(* ===== verification/Statistics.v ===== *)
(** * What the statistics say (src/shmcache.c, 954-1013)

    The counters [shmcache_stats_ex] reports describe the records of the
    cache, and its hit ratio is a proportion. *)
From S2P Require Import Prelude Types OpWrapper CLib Shmopt HentryOffset Invariant HashTable Recycle Lock CacheTable ShmCache ShmCacheSpec.
Local Open Scope Z_scope.
Local Open Scope shm_scope.

(** the gets since the ratio was last computed, and the hits among them *)
Definition gets_since (st : shm_stats) : Z := total (stats_get st) - total (last_get st).
Definition hits_since (st : shm_stats) : Z := success (stats_get st) - success (last_get st).
Definition hits_ok (st : shm_stats) : Prop := 0 ≤ hits_since st ≤ gets_since st.

Lemma hits_ok_counted r st :
  hits_ok st → hits_ok (st <| stats_get ::= counted_get r |>).
Proof.
  unfold hits_ok, hits_since, gets_since, counted_get, count_success. cbn.
  destruct (r =? 0); cbn; lia.
Qed.

Section properties.
Context `{E : Env} `{L : !EnvLaws E}.

(** the lengths of keys and values of a list of records *)
Definition total_length (f : shmcache_hash_entry → Z) (l : list shmcache_hash_entry) : Z :=
  foldr (λ r n, f r + n) 0 l.
Lemma total_length_view s es (f : shmcache_hash_entry → Z) (g : Z → Z) :
  (∀ o, f (record_of s o) = g o) → total_length f (view s es) = sum_by g es.
Proof.
  intros Hf. unfold total_length, sum_by, view. induction es as [|o es IH]; [done|].
  cbn [fmap list_fmap foldr]. by rewrite Hf, IH.
Qed.

(** a change of the statistics, of the clock and of what the kernel counts *)
Lemma inv_stats s es n t st :
  inv s es → inv (s <| ticks := n |> <| g_current_time := t |> <| memory; stats := st |>) es.
Proof. done. Qed.
Lemma view_stats s es n t st :
  view (s <| ticks := n |> <| g_current_time := t |> <| memory; stats := st |>) es = view s es.
Proof. done. Qed.

(** the ratio, the gets per second and the seconds reported *)
Definition hits_report (st : shm_stats) (seconds : Z) : Z * Z * (Z * Z) * Z :=
  if 0 <? gets_since st
  then (hits_since st, gets_since st, (gets_since st, if 0 <? seconds then seconds else 1), seconds)
  else (-1, 1, (0, 1), seconds).
Lemma hit_stats_spec s :
  hits_ok (stats (memory s)) →
  wp hit_stats (λ r s', ∃ n t st' seconds,
    s' = s <| ticks := n |> <| g_current_time := t |> <| memory; stats := st' |> ∧
    stats_get st' = stats_get (stats (memory s)) ∧ r = hits_report (stats (memory s)) seconds ∧
    last_get st' = (if (0 <? gets_since (stats (memory s))) && (0 <? seconds)
                    then stats_get st' else last_get (stats (memory s)))) s.
Proof.
  intros Hok. unfold hit_stats. apply (proj2 (wp_bind _ _ _ _)). apply (proj2 (wp_get _ _)).
  apply (proj2 (wp_bind _ _ _ _)).
  assert (wp (when (negb (g_schedule_flag s)) (t ← ext time_NULL; modify (λ s, s <| g_current_time := t |>)))
    (λ _ s1, ∃ n t, s1 = s <| ticks := n |> <| g_current_time := t |>) s) as Hclock.
  { destruct (g_schedule_flag s); cbn [negb]; wp_simpl.
    - exists (ticks s), (g_current_time s). by destruct s.
    - apply wp_ext. wp_simpl. by eexists _, _. }
  eapply wp_mono; [exact Hclock|]. intros _ s1 (n&t&->). unfold hits_report, gets_since, hits_since. wp_simpl.
  cbn [memory stats g_current_time]. change (stats (memory (s <| ticks := n |> <| g_current_time := t |>)))
    with (stats (memory s)). set (seconds := to_int _).
  assert (s <| ticks := n |> <| g_current_time := t |> =
    s <| ticks := n |> <| g_current_time := t |> <| memory; stats := stats (memory s) |>) as Hsame
    by by destruct s as [????[]].
  destruct (0 <? total _ - total _); [destruct (0 <? seconds) eqn:Hsec|]; wp_simpl.
  - exists n, t, ((stats (memory s)) <| last_calc_time := t |> <| last_get := stats_get (stats (memory s)) |>), seconds.
    split_and!; [|done|by rewrite Hsec|by rewrite Hsec].
    destruct s as [????[????????? []]]; cbn. destruct stats_get; done.
  - exists n, t, (stats (memory s)), seconds. rewrite Hsec. by split_and!.
  - exists n, t, (stats (memory s)), seconds. by split_and!.
Qed.

(** the report describes the records [es] of [s] *)
Definition describes (s : shmcache_context) (es : list Z) (st : shmcache_stats) : Prop :=
  stats_count st = Z.of_nat (length (view s es)) ∧
  used_key (stats_usage st) = total_length (λ r, key_length (entry_key r)) (view s es) ∧
  used_value (stats_usage st) = total_length (λ r, v_length (entry_value r)) (view s es) ∧
  stats_memory_used st = used_common (usage (memory s)) + sum_by (λ o, mem_size (mem_of s o)) es.

Lemma stats_ex_spec s es calc_hit_ratio :
  inv s es → hits_ok (stats (memory s)) →
  wp (shmcache_stats_ex calc_hit_ratio) (λ st s',
    inv s' es ∧ view s' es = view s es ∧ describes s es st ∧ hits_ok (stats (memory s')) ∧
    hit_ratio st = (if calc_hit_ratio && (0 <? gets_since (stats (memory s)))
                    then (hits_since (stats (memory s)), gets_since (stats (memory s))) else (-1, 1)) ∧
    (0 ≤ (hit_ratio st).1 → 0 < (hit_ratio st).2 ∧ (hit_ratio st).1 ≤ (hit_ratio st).2) ∧
    gets_since (stats (memory s')) =
      (if calc_hit_ratio && (0 <? gets_since (stats (memory s))) && (0 <? hit_seconds st)
       then 0 else gets_since (stats (memory s)))) s.
Proof.
  intros Hinv Hok. unfold shmcache_stats_ex. wp_simpl.
  assert (∀ rt q sec, describes s es (Stats (stats (memory s)) (seg_size (ht_segment s))
    (ht_capacity (hashtable (memory s))) (shm_ht_count s) (MAX_KEYS_IN_SHM s)
    (seg_size (ht_segment s) + vsize (vm_segment (memory s)) * count_max (vm_segment (memory s)))
    (used_common (usage (memory s)) + used_entry (usage (memory s))) (usage (memory s)) rt q sec)) as Hdesc.
  { intros rt q sec. pose proof Hinv as (_&_&(_&_&_&Hue)&_&(_&_&_&Hc&Huk&Huv)). unfold describes. cbn.
    rewrite (total_length_view _ _ _ (λ o, key_len (hdr s o))) by done.
    rewrite (total_length_view _ _ _ (λ o, value_length (he_value (hdr s o)))) by done.
    rewrite length_view. split_and!; [exact Hc|exact Huk|exact Huv|by rewrite Hue]. }
  unfold hits_ok in Hok. destruct calc_hit_ratio; cbn [andb]; wp_simpl.
  2: { split_and!; try done. }
  eapply wp_mono; [by apply hit_stats_spec|]. intros r s1 (n&t&st'&sec&->&Hg&->&Hl).
  unfold hits_report. destruct (Z.ltb_spec 0 (gets_since (stats (memory s)))) as [Hd|Hd]; cbn [andb] in *; wp_simpl.
  all: split_and!; try done; cbn; try lia.
  all: unfold hits_ok, gets_since, hits_since in *; rewrite Hg, Hl, ?Hg.
  all: destruct (0 <? sec); cbn [andb]; rewrite ?Hg; lia.
Qed.

(** C29: the statistics are exact: the count, the bytes of keys and values and
    the memory in use are those of the records; the hit ratio is the number of
    hits over the number of gets since the last report, a proportion, or -1
    when there was no get; reporting changes no record and counts the next
    ratio from now once a second has passed. *)
Theorem stats_correct s es calc_hit_ratio :
  inv s es → hits_ok (stats (memory s)) →
  wp (shmcache_stats_ex calc_hit_ratio) (λ st s',
    inv s' es ∧ view s' es = view s es ∧ describes s es st ∧ hits_ok (stats (memory s')) ∧
    hit_ratio st = (if calc_hit_ratio && (0 <? gets_since (stats (memory s)))
                    then (hits_since (stats (memory s)), gets_since (stats (memory s))) else (-1, 1)) ∧
    (0 ≤ (hit_ratio st).1 → 0 < (hit_ratio st).2 ∧ (hit_ratio st).1 ≤ (hit_ratio st).2) ∧
    gets_since (stats (memory s')) =
      (if calc_hit_ratio && (0 <? gets_since (stats (memory s))) && (0 <? hit_seconds st)
       then 0 else gets_since (stats (memory s)))) s.
Proof. apply stats_ex_spec. Qed.
End properties.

········

### Exercise details
Set down nothing but the lines from the one containing "when there was" through the final line above, exactly as written.

### Answer space
    when there was no get; reporting changes no record and counts the next
    ratio from now once a second has passed. *)
Theorem stats_correct s es calc_hit_ratio :
  inv s es → hits_ok (stats (memory s)) →
  wp (shmcache_stats_ex calc_hit_ratio) (λ st s',
    inv s' es ∧ view s' es = view s es ∧ describes s es st ∧ hits_ok (stats (memory s')) ∧
    hit_ratio st = (if calc_hit_ratio && (0 <? gets_since (stats (memory s)))
                    then (hits_since (stats (memory s)), gets_since (stats (memory s))) else (-1, 1)) ∧
    (0 ≤ (hit_ratio st).1 → 0 < (hit_ratio st).2 ∧ (hit_ratio st).1 ≤ (hit_ratio st).2) ∧
    gets_since (stats (memory s')) =
      (if calc_hit_ratio && (0 <? gets_since (stats (memory s))) && (0 <? hit_seconds st)
       then 0 else gets_since (stats (memory s)))) s.
Proof. apply stats_ex_spec. Qed.
End properties.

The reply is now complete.